Records from a collection =>
•••

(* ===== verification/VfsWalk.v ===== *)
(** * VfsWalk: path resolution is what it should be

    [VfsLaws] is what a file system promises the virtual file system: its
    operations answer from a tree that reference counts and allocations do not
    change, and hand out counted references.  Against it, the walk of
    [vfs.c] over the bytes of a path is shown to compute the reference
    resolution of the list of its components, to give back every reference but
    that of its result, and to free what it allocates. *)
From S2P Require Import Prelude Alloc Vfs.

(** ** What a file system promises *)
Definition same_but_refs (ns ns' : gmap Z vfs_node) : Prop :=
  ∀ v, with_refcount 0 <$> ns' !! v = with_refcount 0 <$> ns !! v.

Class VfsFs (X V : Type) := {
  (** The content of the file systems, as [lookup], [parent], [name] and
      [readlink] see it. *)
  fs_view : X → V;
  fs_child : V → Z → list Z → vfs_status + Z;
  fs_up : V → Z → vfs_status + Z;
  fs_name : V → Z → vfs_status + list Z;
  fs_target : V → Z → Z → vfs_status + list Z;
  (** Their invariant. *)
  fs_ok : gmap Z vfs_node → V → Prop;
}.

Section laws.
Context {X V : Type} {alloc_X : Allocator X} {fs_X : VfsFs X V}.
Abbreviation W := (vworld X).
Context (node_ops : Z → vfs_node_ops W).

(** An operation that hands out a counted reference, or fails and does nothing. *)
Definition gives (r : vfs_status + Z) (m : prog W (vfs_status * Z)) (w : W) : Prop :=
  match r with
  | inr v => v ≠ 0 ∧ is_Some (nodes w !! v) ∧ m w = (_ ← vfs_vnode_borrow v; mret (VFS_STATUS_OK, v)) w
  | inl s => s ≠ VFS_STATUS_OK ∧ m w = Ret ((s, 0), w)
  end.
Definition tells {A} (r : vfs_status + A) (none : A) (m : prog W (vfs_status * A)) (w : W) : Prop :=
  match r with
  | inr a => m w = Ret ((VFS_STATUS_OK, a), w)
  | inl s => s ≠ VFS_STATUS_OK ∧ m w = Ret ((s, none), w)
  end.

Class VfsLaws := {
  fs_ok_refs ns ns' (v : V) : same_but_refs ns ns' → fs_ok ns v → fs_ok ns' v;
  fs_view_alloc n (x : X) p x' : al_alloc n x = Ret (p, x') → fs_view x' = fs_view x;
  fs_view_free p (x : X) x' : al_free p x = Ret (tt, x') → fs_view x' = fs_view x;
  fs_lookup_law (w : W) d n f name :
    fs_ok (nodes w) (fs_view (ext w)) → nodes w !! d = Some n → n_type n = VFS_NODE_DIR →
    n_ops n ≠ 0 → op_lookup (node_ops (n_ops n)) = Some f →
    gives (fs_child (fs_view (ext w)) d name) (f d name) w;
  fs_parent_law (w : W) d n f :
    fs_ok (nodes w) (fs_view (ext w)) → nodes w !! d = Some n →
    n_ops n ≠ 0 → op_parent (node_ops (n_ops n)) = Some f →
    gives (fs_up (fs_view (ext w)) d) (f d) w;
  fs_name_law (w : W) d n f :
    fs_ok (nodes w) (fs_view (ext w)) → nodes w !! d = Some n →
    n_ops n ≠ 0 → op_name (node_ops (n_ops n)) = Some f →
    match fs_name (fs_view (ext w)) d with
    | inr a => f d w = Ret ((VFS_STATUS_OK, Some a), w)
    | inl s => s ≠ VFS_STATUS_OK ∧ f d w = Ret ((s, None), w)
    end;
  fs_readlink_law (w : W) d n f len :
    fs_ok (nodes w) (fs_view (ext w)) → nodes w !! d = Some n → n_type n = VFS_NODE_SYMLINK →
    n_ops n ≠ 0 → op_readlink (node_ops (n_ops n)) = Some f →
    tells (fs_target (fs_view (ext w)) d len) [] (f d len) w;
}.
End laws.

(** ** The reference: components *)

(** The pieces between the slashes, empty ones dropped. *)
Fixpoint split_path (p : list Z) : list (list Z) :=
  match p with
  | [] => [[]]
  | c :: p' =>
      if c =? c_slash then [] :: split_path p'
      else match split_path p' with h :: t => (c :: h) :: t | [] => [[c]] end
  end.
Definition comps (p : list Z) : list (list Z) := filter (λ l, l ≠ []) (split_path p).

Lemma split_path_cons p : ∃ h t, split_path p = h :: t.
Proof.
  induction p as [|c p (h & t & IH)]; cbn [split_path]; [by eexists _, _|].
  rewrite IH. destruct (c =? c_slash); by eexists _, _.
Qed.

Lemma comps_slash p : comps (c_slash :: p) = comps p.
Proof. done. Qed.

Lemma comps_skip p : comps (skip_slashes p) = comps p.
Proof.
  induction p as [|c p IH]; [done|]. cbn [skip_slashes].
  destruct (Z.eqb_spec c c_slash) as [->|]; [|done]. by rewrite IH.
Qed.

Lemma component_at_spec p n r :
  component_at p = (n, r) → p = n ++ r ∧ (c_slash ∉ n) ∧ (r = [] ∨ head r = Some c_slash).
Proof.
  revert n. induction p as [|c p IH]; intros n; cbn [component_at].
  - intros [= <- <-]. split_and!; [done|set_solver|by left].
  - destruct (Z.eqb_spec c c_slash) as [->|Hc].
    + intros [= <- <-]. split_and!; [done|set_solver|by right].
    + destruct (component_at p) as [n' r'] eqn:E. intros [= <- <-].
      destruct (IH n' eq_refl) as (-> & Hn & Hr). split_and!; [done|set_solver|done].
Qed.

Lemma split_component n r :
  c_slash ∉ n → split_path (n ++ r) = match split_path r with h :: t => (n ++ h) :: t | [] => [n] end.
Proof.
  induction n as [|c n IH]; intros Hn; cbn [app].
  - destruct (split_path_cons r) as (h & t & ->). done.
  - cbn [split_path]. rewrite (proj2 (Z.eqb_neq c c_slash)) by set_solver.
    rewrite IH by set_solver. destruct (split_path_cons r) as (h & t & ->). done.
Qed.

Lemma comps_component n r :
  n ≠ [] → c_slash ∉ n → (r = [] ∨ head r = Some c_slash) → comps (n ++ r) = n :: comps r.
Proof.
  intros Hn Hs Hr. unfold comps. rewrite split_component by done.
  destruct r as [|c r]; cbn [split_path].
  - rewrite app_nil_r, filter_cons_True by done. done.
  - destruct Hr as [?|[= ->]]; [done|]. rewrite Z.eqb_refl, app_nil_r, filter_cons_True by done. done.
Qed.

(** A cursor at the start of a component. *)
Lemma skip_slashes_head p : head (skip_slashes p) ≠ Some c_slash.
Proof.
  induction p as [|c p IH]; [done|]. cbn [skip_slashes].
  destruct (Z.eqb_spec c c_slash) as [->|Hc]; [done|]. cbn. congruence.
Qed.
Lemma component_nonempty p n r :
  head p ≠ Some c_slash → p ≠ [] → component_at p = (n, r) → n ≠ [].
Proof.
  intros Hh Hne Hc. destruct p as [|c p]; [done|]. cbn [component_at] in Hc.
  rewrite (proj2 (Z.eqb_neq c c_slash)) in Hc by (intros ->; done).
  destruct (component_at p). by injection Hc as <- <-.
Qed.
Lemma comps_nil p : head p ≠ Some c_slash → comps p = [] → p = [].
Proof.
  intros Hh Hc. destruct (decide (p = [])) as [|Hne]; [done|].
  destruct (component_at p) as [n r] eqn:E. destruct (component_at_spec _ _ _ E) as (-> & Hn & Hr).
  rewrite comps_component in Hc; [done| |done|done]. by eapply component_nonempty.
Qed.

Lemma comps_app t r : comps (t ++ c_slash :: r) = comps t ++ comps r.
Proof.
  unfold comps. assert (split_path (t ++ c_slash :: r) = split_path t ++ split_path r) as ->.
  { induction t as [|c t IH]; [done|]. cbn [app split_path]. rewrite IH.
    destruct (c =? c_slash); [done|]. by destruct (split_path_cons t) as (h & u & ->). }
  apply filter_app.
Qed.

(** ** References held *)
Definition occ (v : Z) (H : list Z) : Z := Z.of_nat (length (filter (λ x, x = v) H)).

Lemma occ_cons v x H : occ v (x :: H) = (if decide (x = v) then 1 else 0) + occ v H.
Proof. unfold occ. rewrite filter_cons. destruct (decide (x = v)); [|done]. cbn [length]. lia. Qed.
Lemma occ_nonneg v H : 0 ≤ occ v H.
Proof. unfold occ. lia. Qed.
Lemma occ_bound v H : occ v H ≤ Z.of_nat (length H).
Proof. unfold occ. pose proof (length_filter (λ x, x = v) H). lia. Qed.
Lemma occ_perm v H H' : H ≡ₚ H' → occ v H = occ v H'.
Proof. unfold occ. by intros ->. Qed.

•••

What is required => Lines with the string "Definition": say how many appear in the entries above, giving the number alone.

Worked solution => 5